Um ein Haar wäre Edwin Hubble der Wissenschaft entglitten. Dann würde das nach ihm benannte Weltraumteleskop, eines der mächtigsten Instrumente der Astronomie, heute wohl einen anderen Namen tragen. Doch der Amerikaner fand zurück zur Forschung, nachdem er zwischenzeitlich ein Jura-Studium in Oxford absolviert und kurze Zeit als Anwalt gearbeitet hatte.

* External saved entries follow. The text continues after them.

(* ===== verification/RingProgress.v ===== *)
(** Programs of the ring buffer run without interference: reservations in an
    empty buffer, and reading of a quiescent buffer. *)

From S2P Require Import Prelude Serialized RingBuffer RingInvariant RingSafety RingSystem RingRuns.

(** ** Running a program alone *)

(** The memory it leaves, the messages handed over, and its result if it
    returns. *)
Fixpoint eval {A} (p : Prog A) (r : Ring) : Ring * list (Z * bytes) * option A :=
  match p with
  | Done a => (r, [], Some a)
  | Raise _ | Spin => (r, [], None)
  | Load l k => eval (k (load_loc l r)) r
  | Store l v k => eval k (store_loc l v r)
  | CompareExchangeWeak e d k =>
      if tail r =? e then eval (k true e) (r <| tail := d |>) else eval (k false (tail r)) r
  | Read64 i k => eval (k (le_decode (load_bytes (data r) i 8))) r
  | Write64 i v k => eval k (r <| data := store_bytes (data r) i (le_encode 8 v) |>)
  | Memcpy i bs k => eval k (r <| data := store_bytes (data r) i bs |>)
  | MemsetZero i n k =>
      eval k (r <| data := store_bytes (data r) i (list_replicate (Z.to_nat n) 0) |>)
  | Handle m i n k =>
      let '(r', d, o) := eval k r in (r', (m, load_bytes (data r) i (Z.to_nat n)) :: d, o)
  end.

Lemma eval_bind {A B} (p : Prog A) (f : A -> Prog B) r :
  eval (p ≫= f) r =
  let '(r1, d1, o) := eval p r in
  match o with
  | Some a => let '(r2, d2, o2) := eval (f a) r1 in (r2, d1 ++ d2, o2)
  | None => (r1, d1, None)
  end.
Proof.
  revert r.
  induction p as [a|e| |l k' IH|l v p IH|e d k' IH|i k' IH|i v p IH|i bs p IH|i n p IH|m i n p IH];
    intros r; cbn [mbind Prog_bind eval]; try done; try apply IH.
  - by destruct (eval (f a) r) as [[r2 d2] o2].
  - destruct (tail r =? e); apply IH.
  - unfold mbind in IH. rewrite IH. destruct (eval p r) as [[r1 d1] [a|]]; [|done].
    by destruct (eval (f a) r1) as [[r2 d2] o2].
Qed.

(** It is what the steps of the reader do. *)
Lemma eval_reader_step (size : Z) s r1 p1 ev r' d a :
  step_prog false (ring s) (reader s) = (r1, p1, ev) ->
  (exists n, sys_run size (MkSystem r1 (writers s) p1 (reservations s) (delivered s ++ delivered_by ev))
      (list_replicate n StepReader) =
    Some (MkSystem r' (writers s) (Done a) (reservations s) ((delivered s ++ delivered_by ev) ++ d))) ->
  exists n, sys_run size s (list_replicate n StepReader) =
    Some (MkSystem r' (writers s) (Done a) (reservations s) (delivered s ++ delivered_by ev ++ d)).
Proof.
  intros Es [n Hn]. exists (S n). cbn [replicate sys_run sys_step]. rewrite Es.
  cbn [mbind option_bind]. by rewrite Hn, app_assoc.
Qed.

Lemma eval_reader (size : Z) (p : Prog Z) s r' d a :
  reader s = p -> eval p (ring s) = (r', d, Some a) ->
  exists n, sys_run size s (list_replicate n StepReader) =
    Some (MkSystem r' (writers s) (Done a) (reservations s) (delivered s ++ d)).
Proof.
  revert s d.
  induction p as [a'|e| |l k' IH|l v p IH|e d' k' IH|i k' IH|i v p IH|i bs p IH|i n p IH|m i n p IH];
    intros s d Ep He; cbn [eval] in He; try done.
  1: { exists 0%nat. destruct s. cbn in *. simplify_eq. by rewrite app_nil_r. }
  3: { destruct (tail (ring s) =? e) eqn:E;
       [eapply (eval_reader_step _ _ _ _ (Some (EvReserve _)))|eapply (eval_reader_step _ _ _ _ None)];
       try (rewrite Ep; cbn [step_prog]; rewrite E; reflexivity);
       (eapply (IH _ _ (MkSystem _ _ _ _ _)); [reflexivity|exact He]). }
  7: { destruct (eval p (ring s)) as [[r2 d2] o2] eqn:E. injection He as -> <- ->.
       eapply (eval_reader_step _ _ _ _ (Some (EvDeliver m _)) _ d2); [by rewrite Ep|].
       eapply (IH (MkSystem _ _ _ _ _)); [reflexivity|exact E]. }
  all: eapply (eval_reader_step _ _ _ _ None); [by rewrite Ep|];
    first [eapply (IH (MkSystem _ _ _ _ _)) | eapply (IH _ (MkSystem _ _ _ _ _))];
    [reflexivity|exact He].
Qed.

(** ** Reservations in an empty buffer *)

Section Empty.
Context (size k : Z) (Hsize : size = 2 ^ k) (Hk : 3 <= k < 64).
#[local] Set Default Proof Using "Hsize Hk".

Lemma exchange_alone retry r sz hd padding tl_index :
  exists r' res, eval (reserve_exchange retry sz hd (tail r) padding tl_index) r =
    (r', [], Some (Some res)) /\ tail r' = u64 (tail r + sz + padding).
Proof.
  unfold reserve_exchange. cbn [eval]. rewrite Z.eqb_refl.
  destruct (padding =? 0); cbn; by eexists _, _.
Qed.

Lemma place_alone retry r sz hd tl :
  0 <= tl -> tail r = tl -> head r = tl -> 0 <= hd -> sz <= rmax size ->
  exists r' res, eval (reserve_place size retry sz hd tl) r = (r', [], Some (Some res)) /\
    exists padding, tail r' = u64 (tl + sz + padding) /\
      (padding = 0 \/ padding = size - tl `mod` size /\ padding < sz).
Proof.
  intros Hpos <- He Hhd Hsz. unfold reserve_place. cbv zeta.
  rewrite !(land_mask size k Hsize Hk) by lia.
  pose proof (index_bounds size k Hsize Hk (tail r)) as Hi.
  assert (2 * rmax size <= size) as Hmax by (apply Z.mul_div_le; lia).
  assert (forall r1 hd padding, tail r1 = tail r ->
    (padding = 0 \/ padding = size - tail r `mod` size /\ padding < sz) ->
    exists r' res, eval (reserve_exchange retry sz hd (tail r) padding (tail r `mod` size)) r1 =
      (r', [], Some (Some res)) /\
    exists padding, tail r' = u64 (tail r + sz + padding) /\
      (padding = 0 \/ padding = size - tail r `mod` size /\ padding < sz)) as Hx.
  { intros r1 hd' padding Ht Hp.
    destruct (exchange_alone retry r1 sz hd' padding (tail r `mod` size)) as (r' & res & E & Et).
    rewrite Ht in E, Et. rewrite E. by eauto 10. }
  destruct (Z.ltb_spec (size - tail r `mod` size) sz); [|by apply Hx; [|left]].
  destruct (Z.ltb_spec (hd `mod` size) sz); [|by apply Hx; [|right]].
  cbn [load mbind Prog_bind eval load_loc]. rewrite He, (land_mask size k Hsize Hk) by lia.
  destruct (Z.ltb_spec (tail r `mod` size) sz); [lia|].
  cbn [store mbind Prog_bind eval store_loc]. by apply Hx; [|right].
Qed.

Lemma reserve_alone fuel r sz :
  0 <= head_cache r <= head r -> head r = tail r -> tail r < u64_modulus -> sz <= rmax size ->
  exists r' res, eval (reserve size (S fuel) sz) r = (r', [], Some (Some res)) /\
    exists padding, tail r' = u64 (tail r + sz + padding) /\
      (padding = 0 \/ padding = size - tail r `mod` size /\ padding < sz).
Proof.
  intros Hc He Hb Hsz. unfold reserve. cbn [load mbind Prog_bind eval load_loc reserve_loop].
  pose proof (size_bounds size k Hsize Hk).
  assert (2 * rmax size <= size) as Hmax by (apply Z.mul_div_le; lia).
  destruct (_ || _); [|apply place_alone; lia].
  cbn [load mbind Prog_bind eval load_loc]. rewrite He, Z.ltb_irrefl, Z.sub_diag.
  rewrite (u64_small 0), Z.sub_0_r, u64_small by lia.
  destruct (Z.ltb_spec size sz); [lia|]. cbn [store mbind Prog_bind eval store_loc].
  apply place_alone; [lia|done..|lia|done].
Qed.

Lemma place_fails retry r sz hd tl :
  0 <= tl -> 0 <= hd -> head r = tl -> size - tl `mod` size < sz ->
  hd `mod` size < sz -> tl `mod` size < sz ->
  eval (reserve_place size retry sz hd tl) r = (r, [], Some None).
Proof.
  intros Htl Hhd He Hb Hh Ht. unfold reserve_place. cbv zeta.
  rewrite !(land_mask size k Hsize Hk) by lia.
  destruct (Z.ltb_spec (size - tl `mod` size) sz); [|lia].
  destruct (Z.ltb_spec (hd `mod` size) sz); [|lia].
  cbn [load mbind Prog_bind eval load_loc]. rewrite He, (land_mask size k Hsize Hk) by lia.
  by destruct (Z.ltb_spec (tl `mod` size) sz); [|lia].
Qed.

Lemma reserve_fails fuel r sz :
  0 <= head_cache r <= head r -> head r = tail r -> tail r < u64_modulus ->
  tail r `mod` size < sz -> size - tail r `mod` size < sz -> sz <= size ->
  exists r', eval (reserve size (S fuel) sz) r = (r', [], Some None) /\ tail r' = tail r.
Proof.
  intros Hc He Hb Hfront Hback Hle. unfold reserve.
  cbn [load mbind Prog_bind eval load_loc reserve_loop].
  pose proof (size_bounds size k Hsize Hk).
  destruct (_ || _) eqn:E.
  - cbn [load mbind Prog_bind eval load_loc]. rewrite He, Z.ltb_irrefl, Z.sub_diag.
    rewrite (u64_small 0), Z.sub_0_r, u64_small by lia.
    destruct (Z.ltb_spec size sz); [lia|]. cbn [store mbind Prog_bind eval store_loc].
    rewrite place_fails by (cbn; lia). by eexists.
  - apply orb_false_iff in E as [E1 E2]. rewrite (u64_small (tail r - _)) in E1, E2 by lia.
    rewrite u64_small in E2 by lia.
    rewrite place_fails; [by eexists|lia|lia|done|lia| |lia].
    replace (head_cache r `mod` size) with (tail r `mod` size - (tail r - head_cache r)); [lia|].
    apply (Z.mod_unique_pos _ _ (tail r `div` size)).
    + pose proof (index_bounds size k Hsize Hk (tail r)). lia.
    + pose proof (Z.div_mod (tail r) size). lia.
Qed.
End Empty.

(** In an empty buffer a reservation of at most [max_reservation_size]
    bytes succeeds, wherever the tail is; the limit is tight: at the middle of
    the buffer a reservation of eight bytes more than half of it fails. *)
Theorem empty_buffer_accepts (size address : Z) (fuel : nat) (r : Ring) (sz : Z) :
  accepted size address ->
  0 <= head_cache r <= head r -> head r = tail r -> tail r < u64_modulus ->
  (sz <= max_reservation_size size ->
    exists r' res, eval (reserve size (S fuel) sz) r = (r', [], Some (Some res)) /\
    exists padding, tail r' = u64 (tail r + sz + padding) /\
      (padding = 0 \/ padding = size - tail r `mod` size /\ padding < sz)) /\
  (tail r `mod` size = max_reservation_size size -> max_reservation_size size + 8 <= size ->
    exists r', eval (reserve size (S fuel) (max_reservation_size size + 8)) r = (r', [], Some None) /\
      tail r' = tail r).
Proof.
  intros (k & Hsize & Hk)%accepted_size Hc He Hb. split; [by apply (reserve_alone size k Hsize Hk)|].
  intros Hmid H8. pose proof (size_bounds size k Hsize Hk).
  assert (size = 2 * max_reservation_size size) as Hhalf.
  { unfold max_reservation_size. subst size. replace k with (Z.succ (k - 1)) by lia.
    rewrite Z.pow_succ_r, Z.mul_comm, Z.div_mul by lia. lia. }
  apply (reserve_fails size k Hsize Hk); lia.
Qed.

Lemma empty_buffer_accepts_witness :
  exists r' res, eval (reserve 64 1 32) (MkRing (fun _ => 0) 40 40 40) = (r', [], Some (Some res)) /\
    exists padding, tail r' = u64 (40 + 32 + padding) /\
      (padding = 0 \/ padding = 64 - 40 `mod` 64 /\ padding < 32).
Proof.
  refine (proj1 (empty_buffer_accepts 64 0 0 (MkRing (fun _ => 0) 40 40 40) 32 _ _ _ _) _).
  - split; [vm_compute; reflexivity|split; [lia|reflexivity]].
  - cbn. lia.
  - reflexivity.
  - reflexivity.
  - vm_compute. discriminate.
Defined.

(** ** Reading a quiescent buffer *)

Section Drain.
Context (size k : Z) (Hsize : size = 2 ^ k) (Hk : 3 <= k < 64).
#[local] Set Default Proof Using "Hsize Hk".

Definition all_ready (G : list Entry) : Prop := Forall (fun e => e_phase e = Ready) G.

Lemma messages_ready e G m p :
  e_content e = Message m p -> messages (e :: G) = (m, p) :: messages G.
Proof. intros E. unfold messages. cbn. unfold e_message at 1. by rewrite E. Qed.

Lemma messages_padding e G : e_content e = Padding -> messages (e :: G) = messages G.
Proof. intros E. unfold messages. cbn. unfold e_message at 1. by rewrite E. Qed.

Anfang der Zwanzigerjahre des vergangenen Jahrhunderts vergrößerte Hubble mit einem Schlag das damals bekannte Universum. Er zeigte, dass der Andromeda-Nebel mehr ist als eine einfache Gaswolke, in der junge Sterne geboren werden. Stattdessen handelt es sich um eine ganze Galaxie – unsere Milchstraße ist also nur eine unter vielen.

Das Hubble-Weltraumteleskop tut es seinem Namensgeber gleich. Dank des fliegenden Observatoriums haben wir Einblicke in weit entfernten Gegenden des Alls, in die man vorher kaum so detailreich hätte schauen können. Seit 30 Jahren schwebt die gut 13 Meter lange Tonne durch das All, rund 550 Kilometer über der Erde. Wenn es so läuft wie geplant, wird Hubble Ende des Jahres vom »James Webb«-Weltraumteleskop abgelöst.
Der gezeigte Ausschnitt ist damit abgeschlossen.